Geologists Find Proof That Life on Earth Is 300 Million Years Older Than We Thought
By Ernesto Cova , August 6, 2021
Canadian geologist Elizabeth Turner recently published a study that could change life as we understand it. Apparently, she might’ve found the oldest animal fossil in the world.
Turner, a Laurentian University scientist, found sponge fossils dating 890 million years back. They were within the rocks in the mountains of Northern Canada, a place she had been studying for the past 30 years.
Per the paper, that rocky part of Canada used to be a marine environment thousands of millions of years ago. That allowed the sponge fossils to preserve in time inside mineral deposits. Turner unearthed the rocks with skeleton-like patterns on a remote area of the mountains only accessible by helicopter.
“Initially, when you look at these features they look like a bunch of wiggles, but when you try to follow each of the strands, you realize that even in thin sections they form complicated 3D meshwork,” Turner told The Guardian.
The Oldest Fossils In The World
Per the research, those fossils could date back 890 million years. That would be 350 million years older than the oldest animal fossil found to date.

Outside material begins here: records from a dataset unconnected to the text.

(* ===== verification/Indexing.v ===== *)
(** * Indexing: from a directory tree to the store and the queue

    The parts that turn the files of a drive into analyses, together: the scanner
    ([Scanner]), the stream to the master ([Analyze]), the fan-out ([Chat]) and the
    sink ([Sink]) with the analysis repository and the task queue. *)

From Stdlib Require Import String.
From S2P Require Import Prelude Errors Env Store Text Domain Mime AnalysisStore TaskQueue Monitoring.
From S2P Require Import Chat Path Scanner Analyze Sink.

(** ** What a scan can emit *)

Section Emitted.
Context {UT : UnicodeTables} {E : ScanEnv}.
Variable w : Scanner.FileScannerWorker.

(** A request made from a regular file whose type is authorized. *)
Definition well_emitted (r : FileAnalyzerRequest) : Prop :=
  fa_SourceType r = LOCALFIXED ∧ fa_DriveID r = fw_driveID w ∧
  snd (IsAuthorized (fa_MimeType r)) = true.

Lemma tree_well_emitted n : ∀ d l, tree w n d = Some l → Forall well_emitted (files_of l).
Proof.
  induction n as [|n IH]; intros d l Hl; [done|]. cbn [tree] in Hl.
  destruct (ReadDir d) as [es|]; [|by simplify_eq; constructor].
  apply fmap_Some in Hl as (ls & Hls & ->). apply mapM_Some in Hls.
  change (files_of (VDir d :: concat ls)) with (files_of (concat ls)).
  induction Hls as [|e l es ls He _ IHs]; [constructor|]. cbn [concat].
  rewrite files_of_app. apply Forall_app. split; [|done]. unfold visit_entry in He.
  destruct (de_Type e); try (simplify_eq; by constructor); [|by eapply IH].
  destruct (processFile w _ e 0) as [r|] eqn:Hp; simplify_eq; [|by constructor].
  constructor; [|constructor]. unfold processFile in Hp. destruct (de_Info e); [|done].
  destruct (snd (IsAuthorized _)) eqn:Ha; simplify_eq. by split_and!.
Qed.
End Emitted.

(** ** What a sink run leaves *)

Section Indexing.
Context {B : Badger} {BL : BadgerLaws B} {U : Uuid} {UL : UuidLaws U}
        {T : Timestamppb} {TL : TimestamppbLaws T} {UT : UnicodeTables}
        {BG : Bluge} {BGL : BlugeLaws BG}
        {C : Codec pbAnalysis} {CL : CodecLaws pbAnalysis}
        {CT : Codec pbFileTask} {CTL : CodecLaws pbFileTask}.

Abbreviation analyses a := (db_map (ar_db (sk_analysisRepository a))).
Abbreviation tasks a := (db_map (tr_db (sk_fileTaskRepository a))).

Definition indexed (m : gmap string string) (e : FileAnalyse) : Prop :=
  ∃ version, current m (canonical (scanned_analysis version e)).
(** Waiting in the queue, if its type is authorized. *)
Definition queued (m : gmap string string) (e : FileAnalyse) : Prop :=
  snd (IsAuthorized (fy_RawMimeType e)) = true → ∃ now, pending m (task_of now e).

(** The events of a batch whose task could not be enqueued: the loop of [processAndStore]
    logs the error and goes on. *)
Fixpoint unqueued (ts : FileTaskRepository) (fresh : nat → uuid * time) (k : nat)
    (events : list FileAnalyse) : list FileAnalyse :=
  match events with
  | [] => []
  | evt :: events =>
      if snd (IsAuthorized (fy_RawMimeType evt)) then
        match EnqueueTask ts (task_of (snd (fresh k)) evt) with
        | (ts, Some _) => evt :: unqueued ts fresh (S k) events
        | (ts, None) => unqueued ts fresh (S k) events
        end
      else unqueued ts fresh (S k) events
  end.

(** Enqueueing [e] failed on the way from [s0] to [s]: in the write of a batch. *)
Definition enqueue_failed (s0 s : sink_system) (e : FileAnalyse) : Prop :=
  ∃ before b s1 fresh batch err after,
    sink_run s0 before b ∧ batch ∈ sy_taken b ∧
    processAndStore (sy_sink b) fresh batch = Some (sy_sink s1, err) ∧
    e ∈ unqueued (sk_fileTaskRepository (sy_sink b)) fresh 0 batch ∧
    sink_step b [] s1 ∧ sink_run s1 after s.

Most people around the scientific community believe that life on Earth started 3,700 million years ago and that the first animals emerged way after that. The when, however, remains unclear.
Scientists believe that the first animals were somewhat similar to modern sponges, albeit with simple features. Now, this discovery could shake up the foundation of the study of evolution.
The oldest sponge fossils found thus far dated back ‘just’ 540 years. Nonetheless, some evidence indicated that sponges could’ve emerged earlier than that but there was no conclusive evidence. Until now.